- **Your goal**
Take the data below and copy exactly the lines starting at the one with "Section client_state." and finishing at the one with "(** Tasks the", both included.

---------- The input

(* ===== verification/ClientState.v ===== *)
(** * The client's shared state

    [wsio-client/src/session.rs] and [runtime.rs]: the fields of the two
    structs, and the atomic accesses to them.  There is one runtime; sessions
    live in a heap, and so do cancellation tokens, since [connect] replaces the
    runtime's. *)

From S2P Require Import Prelude Text Async Spawner Extern ChannelCapacity Packet Codecs EventRegistry.
From S2P Require Import ClientConfig.

Inductive SessionState : Set :=
| AwaitingInit | AwaitingReady | Closed | Closing | Created | Initiating | SessionReady | Readying.

#[export] Instance session_state_eq_dec : EqDecision SessionState.
Proof. solve_decision. Defined.

(** [#[derive(Debug)]] *)
Definition show_session_state (s : SessionState) : string :=
  match s with
  | AwaitingInit => "AwaitingInit" | AwaitingReady => "AwaitingReady" | Closed => "Closed"
  | Closing => "Closing" | Created => "Created" | Initiating => "Initiating"
  | SessionReady => "Ready" | Readying => "Readying"
  end.

Inductive RuntimeStatus : Set := Running | Stopped | Stopping.

#[export] Instance client_status_eq_dec : EqDecision RuntimeStatus.
Proof. solve_decision. Defined.

Definition show_status (s : RuntimeStatus) : string :=
  match s with Running => "Running" | Stopped => "Stopped" | Stopping => "Stopping" end.

Section client_state.
Context `{T : Types} `{Cells : AtomicEnumCell} `{Chans : Mpsc} `{Nt : Notify} `{U : Urls}.

Record WsIoClientSession := {
  cancelled : bool; (* the state of [cancel_token], which a session never replaces *)
  init_timeout_task : option nat;
  message_tx : chan Message;
  ping_task : option nat;
  ready_timeout_task : option nat;
  state : cell SessionState;
}.
#[global] Instance eta_session : Eta WsIoClientSession := λ s,
  Build_WsIoClientSession (cancelled s) (init_timeout_task s) (message_tx s) (ping_task s)
    (ready_timeout_task s) (state s).

Record WsIoClientRuntime := {
  cancel_token : nat;
  config : WsIoClientConfig;
  connect_url : url;
  connection_loop_task : option nat;
  event_registry : WsIoEventRegistry nat string;
  operate_lock : bool;
  rx_lock : bool; (* the [Mutex] around [send_event_message_rx] *)
  send_event_message : chan Message; (* [send_event_message_tx] and [_rx] *)
  send_event_message_task : option nat;
  session : option nat;
  status : cell RuntimeStatus;
  wake_send_event_message_task_notify : notify;
}.
#[global] Instance eta_client_runtime : Eta WsIoClientRuntime := λ r,
  Build_WsIoClientRuntime (cancel_token r) (config r) (connect_url r) (connection_loop_task r)
    (event_registry r) (operate_lock r) (rx_lock r) (send_event_message r)
    (send_event_message_task r) (session r) (status r) (wake_send_event_message_task_notify r).

(** Tasks the client spawns.  A dispatched event and its handlers run under the
    token [t] the runtime had when they were spawned. *)
Inductive task : Type :=
| InitWatchdog (s : nat)
| ReadyWatchdog (s : nat)
| Ping (s : nat)
| OnSessionReadyTask (s : nat) (handler : string)
| DispatchEvent (t : nat) (s : nat) (entry : nat) (codec : WsIoPacketCodec) (data : option bytes)
| RunHandler (t : nat) (s : nat) (fut : string)
| ReadWsStream (s : nat)
| WriteWsStream (s : nat)
| ConnectionLoop
| SendEventMessages
| DisconnectTask.

Record Client := {
  runtime : WsIoClientRuntime;
  sessions : gmap nat WsIoClientSession;
  tokens : gmap nat bool; (* the cancellation tokens of the runtime: cancelled or not *)
  tasks : gmap nat task; (* spawned and not aborted *)
}.
#[global] Instance eta_client : Eta Client := λ c,
  Build_Client (runtime c) (sessions c) (tokens c) (tasks c).

(** What is awaited. *)
Inductive label : Type :=
| Handler (s : nat) (name : string) (arg : option any)
| ModifyRequest (name : string)
| Connect (u : url)
| Sleep (d : Duration)
| WsNext (s : nat)
| WsSend (s : nat) (m : Message)
| WsClose (s : nat)
| Select (ts : list nat)
| GracefulShutdown (d : Duration) (ts : list nat)
| Join (t : nat).

(** The answers; [RCancelled]: the token of a [select!] is cancelled;
    [RDropped]: the future is dropped by its caller. *)
Inductive reply : Type :=
| RUnit (r : result unit)
| RData (r : result (option any))
| RElapsed
| RFrame (m : option Message)
| REnded (t : nat)
| RCancelled
| RDropped.

Definition cli : Type → Type := prog Client label reply.

(** ** Access to the state *)
Definition rt_get {A} (f : WsIoClientRuntime → A) : cli A := gets (λ w, f (runtime w)).

Definition rt_set (f : WsIoClientRuntime → WsIoClientRuntime) (w : Client) : Client :=
  w .[ runtime := f (runtime w) ].

Definition rt_upd (f : WsIoClientRuntime → WsIoClientRuntime) : cli unit := modify (rt_set f).

Definition se_get {A} (s : nat) (f : WsIoClientSession → A) : cli A :=
  Atom Some (λ w, match sessions w !! s with
                  | Some x => Ret (f x) | None => Panic "dangling session" end).

Definition se_set (s : nat) (f : WsIoClientSession → WsIoClientSession) (w : Client) : Client :=
  w .[ sessions := alter f s (sessions w) ].

Definition se_upd (s : nat) (f : WsIoClientSession → WsIoClientSession) : cli unit :=
  modify (se_set s f).

(** [self.state.try_transition(from, to)?] *)
Definition try_transition (s : nat) (from to : SessionState) : cli unit :=
  Atom (λ w, Some (se_set s (λ x, x .[ state := (cell_try_transition (state x) from to).1 ]) w))
    (λ w, match sessions w !! s with
          | Some x => of_result (cell_try_transition (state x) from to).2
          | None => Panic "dangling session" end).

Definition state_store (s : nat) (st : SessionState) : cli unit :=
  se_upd s (λ x, x .[ state := cell_store (state x) st ]).

(** [tokio::spawn] *)
Definition spawn (t : task) : cli nat :=
  Atom (λ w, Some (w .[ tasks := <[fresh (dom (tasks w)) := t]> (tasks w) ]))
    (λ w, Ret (fresh (dom (tasks w)))).

(** [JoinHandle::abort] *)
Definition abort (i : nat) : cli unit := modify (λ w, w .[ tasks := delete i (tasks w) ]).

Definition abort_opt (t : option nat) : cli unit :=
  match t with Some i => abort i | None => Ret tt end.

(** [TaskSpawner::spawn_task]: [under_session s p] is the body of a task of the
    session [s], [under_runtime t p] of one of the runtime, whose token was [t]. *)
Definition is_cancel (r : reply) : bool := match r with RCancelled => true | _ => false end.
Definition session_cancelled (s : nat) (w : Client) : bool :=
  match sessions w !! s with Some x => cancelled x | None => false end.
Definition token_state (t : nat) (w : Client) : bool := default false (tokens w !! t).

Definition under_session (s : nat) (p : cli unit) : cli unit := until (session_cancelled s) is_cancel p.
Definition under_runtime (t : nat) (p : cli unit) : cli unit := until (token_state t) is_cancel p.

Definition spawn_task (t : task) : cli unit := _ <- spawn t ;; Ret tt.

(** A new runtime, with the client around it. *)
Definition runtime_new (log2 : f64 → f64) (cfg : WsIoClientConfig) (u : url) : WsIoClientRuntime := {|
  cancel_token := 0; config := cfg; connect_url := u; connection_loop_task := None;
  event_registry := registry_new; operate_lock := false; rx_lock := false;
  send_event_message :=
    channel (Z.to_nat (channel_capacity_from_websocket_config log2 (websocket_config cfg)));
  send_event_message_task := None; session := None; status := cell_new Stopped;
  wake_send_event_message_task_notify := notify_new;
|}.

(** [WsIoClientBuilder::build] *)
Definition client_build (log2 : f64 → f64) (b : WsIoClientBuilder) : Client := {|
  runtime := runtime_new log2 (ClientConfig.config b) (ClientConfig.connect_url b);
  sessions := ∅; tokens := {[0 := false]}; tasks := ∅ |}.
End client_state.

--------------------

- **Written response**
Section client_state.
Context `{T : Types} `{Cells : AtomicEnumCell} `{Chans : Mpsc} `{Nt : Notify} `{U : Urls}.

Record WsIoClientSession := {
  cancelled : bool; (* the state of [cancel_token], which a session never replaces *)
  init_timeout_task : option nat;
  message_tx : chan Message;
  ping_task : option nat;
  ready_timeout_task : option nat;
  state : cell SessionState;
}.
#[global] Instance eta_session : Eta WsIoClientSession := λ s,
  Build_WsIoClientSession (cancelled s) (init_timeout_task s) (message_tx s) (ping_task s)
    (ready_timeout_task s) (state s).

Record WsIoClientRuntime := {
  cancel_token : nat;
  config : WsIoClientConfig;
  connect_url : url;
  connection_loop_task : option nat;
  event_registry : WsIoEventRegistry nat string;
  operate_lock : bool;
  rx_lock : bool; (* the [Mutex] around [send_event_message_rx] *)
  send_event_message : chan Message; (* [send_event_message_tx] and [_rx] *)
  send_event_message_task : option nat;
  session : option nat;
  status : cell RuntimeStatus;
  wake_send_event_message_task_notify : notify;
}.
#[global] Instance eta_client_runtime : Eta WsIoClientRuntime := λ r,
  Build_WsIoClientRuntime (cancel_token r) (config r) (connect_url r) (connection_loop_task r)
    (event_registry r) (operate_lock r) (rx_lock r) (send_event_message r)
    (send_event_message_task r) (session r) (status r) (wake_send_event_message_task_notify r).

(** Tasks the client spawns.  A dispatched event and its handlers run under the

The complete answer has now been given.